▸ **Work item**
In the entries below, the lines from the one with "Definition blocks (p" through the one with "(sem_val L) (sem_pid L) (delete" are to be copied exactly; both ends count.
** Opening Record set block **
(* ===== verification/SysLocks.v ===== *)
(** The locks of the operating system that time-sem.c uses: fcntl record locks,
    flock, a System V semaphore, pthread mutexes and IRIX locks in shared memory.

    [locks] is the part of the system's state that the manual pages speak of,
    [takes_effect] what a successful call does to it, [fork_effect] and [exit_effect] what
    the beginning and the end of a process do: a fork shares the open file
    descriptions, which flock locks belong to; at exit fcntl locks go, an flock
    lock goes with the last process that has its description open, and the
    adjustments of SEM_UNDO are applied to the semaphore.  [OSLaws] says that the
    system behaves so, and that nobody but the processes of the program uses the
    lock file, the semaphore and the shared memory while it runs; [lock_system] is
    a system that does. *)
From Stdlib Require Import ZArith Lia.
From stdpp Require Import base tactics list gmap.
From S2P Require Import Prelude.

#[local] Open Scope Z_scope.

Abbreviation pid := nat (only parsing).

(** ** System calls *)
Inductive syscall :=
(* fcntl, flock *)
| open_create | open_existing | unlink_file
| fcntl_setlkw_lock | fcntl_setlkw_unlock | flock_ex | flock_un
(* System V semaphores; the flag is SEM_UNDO *)
| semget | semctl_setval (val : Z) | semop (sem_op : Z) (undo : bool)
(* pthread *)
| open_zero | mmap_shared | close_fd | mutexattr_init | mutexattr_setpshared
| pthread_mutex_init | pthread_mutex_lock | pthread_mutex_unlock
| sigprocmask_block | sigprocmask_setmask
(* IRIX locks *)
| usconfig | usinit | usnewlock | ussetlock | usunsetlock
(* shared memory *)
| mmap_anon | shmget | shmat | shmctl_rmid.

(** errno == EINTR and the other errors. *)
Inductive errno := EINTR | EOTHER.

(** Taking a lock, releasing it, making or initialising it, none of these. *)
Inductive effect := Locks | Unlocks | Sets | Neutral.
Definition effect_of (c : syscall) : effect :=
  match c with
  | fcntl_setlkw_lock | flock_ex | pthread_mutex_lock | ussetlock => Locks
  | fcntl_setlkw_unlock | flock_un | pthread_mutex_unlock | usunsetlock => Unlocks
  | semop op _ => if op <? 0 then Locks else Unlocks
  | open_create | open_existing | semctl_setval _ | pthread_mutex_init | usnewlock => Sets
  | _ => Neutral
  end.

(** The result that means success, as the manual pages document it; of the calls
    that do not concern a lock it does not matter. *)
Definition succeeds (c : syscall) (ret : Z) : bool :=
  match c with
  | open_create | open_existing => negb (ret =? -1)
  | fcntl_setlkw_lock | fcntl_setlkw_unlock | semctl_setval _ => 0 <=? ret
  | flock_ex | flock_un | semop _ _ | pthread_mutex_init | pthread_mutex_lock
  | pthread_mutex_unlock | usunsetlock => ret =? 0
  | ussetlock => ret =? 1
  | usnewlock => negb (ret =? 0)
  | _ => true
  end.

(** The other results the manual pages list. *)
Definition in_range (c : syscall) (r : Z) : Prop :=
  match c with
  | fcntl_setlkw_lock | fcntl_setlkw_unlock => -1 <= r
  | flock_ex | flock_un | semop _ _ | usunsetlock => r = 0 \/ r = -1
  | ussetlock => r = 1 \/ r = 0 \/ r = -1
  | _ => True
  end.

(** ** The state of the locks *)

(** An open file description of the lock file: who opened it, and a number. *)
Abbreviation description := (pid * nat)%type (only parsing).

Record locks := mkLocks {
  fcntl_owner : option pid;
  files : gmap pid (list description);     (* open in a process, the last opened first *)
  flock_owner : option description;
  sem_val : Z;
  sem_pid : pid;                           (* the process of the last operation *)
  sem_adj : gmap pid Z;                    (* what is added when the process exits *)
  mutex : option pid                       (* of the mutex, or the IRIX lock *)
}.

Definition files_of (L : locks) (p : pid) : list description := default [] (files L !! p).
Definition adj_of (L : locks) (p : pid) : Z := default 0 (sem_adj L !! p).
(** flock_fd is the descriptor opened last. *)
Definition flock_fd (L : locks) (p : pid) : option description := head (files_of L p).

Definition set_fcntl (o : option pid) (L : locks) : locks :=
  mkLocks o (files L) (flock_owner L) (sem_val L) (sem_pid L) (sem_adj L) (mutex L).
Definition set_files (f : gmap pid (list description)) (L : locks) : locks :=
  mkLocks (fcntl_owner L) f (flock_owner L) (sem_val L) (sem_pid L) (sem_adj L) (mutex L).
Definition set_flock (o : option description) (L : locks) : locks :=
  mkLocks (fcntl_owner L) (files L) o (sem_val L) (sem_pid L) (sem_adj L) (mutex L).
Definition set_sem (val : Z) (p : pid) (adj : gmap pid Z) (L : locks) : locks :=
  mkLocks (fcntl_owner L) (files L) (flock_owner L) val p adj (mutex L).
Definition set_mutex (o : option pid) (L : locks) : locks :=
  mkLocks (fcntl_owner L) (files L) (flock_owner L) (sem_val L) (sem_pid L) (sem_adj L) o.

(** A description that nobody has open, and that holds no lock. *)
Definition unused_description (d : description) (L : locks) : Prop :=
  flock_owner L <> Some d /\ forall p, d ∉ files_of L p.

(** What a successful call of process [p] does. *)
Definition takes_effect (p : pid) (c : syscall) (L L' : locks) : Prop :=
  match c with
  | open_create | open_existing => exists n, unused_description (p, n) L /\
      L' = set_files (<[p := (p, n) :: files_of L p]> (files L)) L
  | fcntl_setlkw_lock =>
      (fcntl_owner L = None \/ fcntl_owner L = Some p) /\ L' = set_fcntl (Some p) L
  | fcntl_setlkw_unlock =>
      L' = if decide (fcntl_owner L = Some p) then set_fcntl None L else L
  | flock_ex => exists d, flock_fd L p = Some d /\
      (flock_owner L = None \/ flock_owner L = Some d) /\ L' = set_flock (Some d) L
  | flock_un => exists d, flock_fd L p = Some d /\
      L' = if decide (flock_owner L = Some d) then set_flock None L else L
  | semctl_setval val => exists q, L' = set_sem val q ∅ L
  | semop op undo => 0 <= sem_val L + op /\
      L' = set_sem (sem_val L + op) p
             (if undo then <[p := adj_of L p - op]> (sem_adj L) else sem_adj L) L
  | pthread_mutex_init | usnewlock => L' = set_mutex None L
  | pthread_mutex_lock | ussetlock => mutex L = None /\ L' = set_mutex (Some p) L
  | pthread_mutex_unlock | usunsetlock => mutex L = Some p -> L' = set_mutex None L
  | _ => L' = L
  end.

(** A call that does not return yet. *)
Definition blocks (p : pid) (c : syscall) (L : locks) : Prop :=
  match c with
  | fcntl_setlkw_lock => exists q, fcntl_owner L = Some q /\ q <> p
  | flock_ex => exists d d', flock_fd L p = Some d /\ flock_owner L = Some d' /\ d <> d'
  | semop op _ => sem_val L + op < 0
  | pthread_mutex_lock | ussetlock => mutex L <> None
  | _ => False
  end.

(** [q] is the new child of [p]. *)
Definition fork_effect (p q : pid) (L : locks) : locks :=
  mkLocks (fcntl_owner L) (<[q := files_of L p]> (files L)) (flock_owner L)
    (sem_val L) (sem_pid L) (delete q (sem_adj L)) (mutex L).

Definition is_open (d : description) (f : gmap pid (list description)) : Prop :=
  map_Exists (fun _ ds => d ∈ ds) f.

Definition exit_effect (p : pid) (L : locks) : locks :=
  let f := delete p (files L) in
  mkLocks (if decide (fcntl_owner L = Some p) then None else fcntl_owner L) f
    (match flock_owner L with
     | Some d => if decide (is_open d f) then Some d else None
     | None => None
     end)
    (sem_val L + adj_of L p) (if adj_of L p =? 0 then sem_pid L else p) (delete p (sem_adj L))
    (mutex L).

(** ** The system *)

Class OS := {
  os : Type;
  boot : os;
  view : os -> locks;
  sys : pid -> syscall -> Z -> errno -> os -> os -> Prop;    (* result, errno, new state *)
  process_fork : pid -> pid -> os -> os -> Prop;
  process_exit : pid -> os -> os -> Prop
}.

Class OSLaws `{OS} := {
  (* the lock file of this run does not exist yet; the semaphore, which is found
     by its key, and the memory of a mutex may hold anything *)
  boot_unused : fcntl_owner (view boot) = None /\ flock_owner (view boot) = None /\
    files (view boot) = ∅;
  sys_succeeds p c r e s s' : sys p c r e s s' -> succeeds c r = true ->
    takes_effect p c (view s) (view s');
  sys_fails p c r e s s' : sys p c r e s s' -> succeeds c r = false -> view s' = view s;
  result_range p c r e s s' : sys p c r e s s' -> in_range c r;
  (* only taking a lock may block *)
  sys_enabled p c s : ~ blocks p c (view s) -> exists r e s', sys p c r e s s';
  fork_copies p q s s' : process_fork p q s s' -> view s' = fork_effect p q (view s);
  exit_releases p s s' : process_exit p s s' -> view s' = exit_effect p (view s);
  exit_enabled p s : exists s', process_exit p s s'
}.

(** ** A system *)

Definition success_value (c : syscall) : Z :=
  match c with ussetlock | usnewlock => 1 | _ => 0 end.
Definition failure_value (c : syscall) : Z :=
  match c with ussetlock | usnewlock => 0 | _ => -1 end.

Definition new_locks : locks := mkLocks None ∅ None 7 0%nat ∅ (Some 5%nat).

(** Its state is that of the locks, and any call that does not block may fail. *)
#[export] Instance lock_system : OS := {
  os := locks;
  boot := new_locks;
  view L := L;
  sys p c r e L L' :=
    (r = success_value c /\ takes_effect p c L L') \/
    (r = failure_value c /\ effect_of c <> Neutral /\ ~ blocks p c L /\ L' = L);
  process_fork p q L L' := L' = fork_effect p q L;
  process_exit p L L' := L' = exit_effect p L
}.

Lemma failure_fails c : effect_of c <> Neutral -> succeeds c (failure_value c) = false.
Proof. by destruct c. Qed.

Lemma success_succeeds c : succeeds c (success_value c) = true.
Proof. by destruct c. Qed.

#[export] Instance lock_system_laws : OSLaws.
Proof.
  split.
  - done.
  - intros p c r e s s' [(-> & Hd)|(-> & Hn & _ & ->)] Hs; [done|].
    by rewrite (failure_fails _ Hn) in Hs.
  - intros p c r e s s' [(-> & _)|(_ & _ & _ & ->)] Hs; [by rewrite success_succeeds in Hs|done].
  - intros p c r e s s' [(-> & _)|(-> & _)]; destruct c; cbn; lia || done.
  - intros p c s Hb. destruct (effect_of c) eqn:He.
    1-3: exists (failure_value c), EOTHER, s; right; split_and!; [done|by rewrite He|done|done].
    exists (success_value c), EOTHER, s. left. split; [done|].
    destruct c; try done. cbn in He. by destruct (_ <? _).
  - done.
  - done.
  - intros p s. by exists (exit_effect p s).
Qed.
** Closing Record set block **
▸ **Finished task**
Definition blocks (p : pid) (c : syscall) (L : locks) : Prop :=
  match c with
  | fcntl_setlkw_lock => exists q, fcntl_owner L = Some q /\ q <> p
  | flock_ex => exists d d', flock_fd L p = Some d /\ flock_owner L = Some d' /\ d <> d'
  | semop op _ => sem_val L + op < 0
  | pthread_mutex_lock | ussetlock => mutex L <> None
  | _ => False
  end.

(** [q] is the new child of [p]. *)
Definition fork_effect (p q : pid) (L : locks) : locks :=
  mkLocks (fcntl_owner L) (<[q := files_of L p]> (files L)) (flock_owner L)
    (sem_val L) (sem_pid L) (delete q (sem_adj L)) (mutex L).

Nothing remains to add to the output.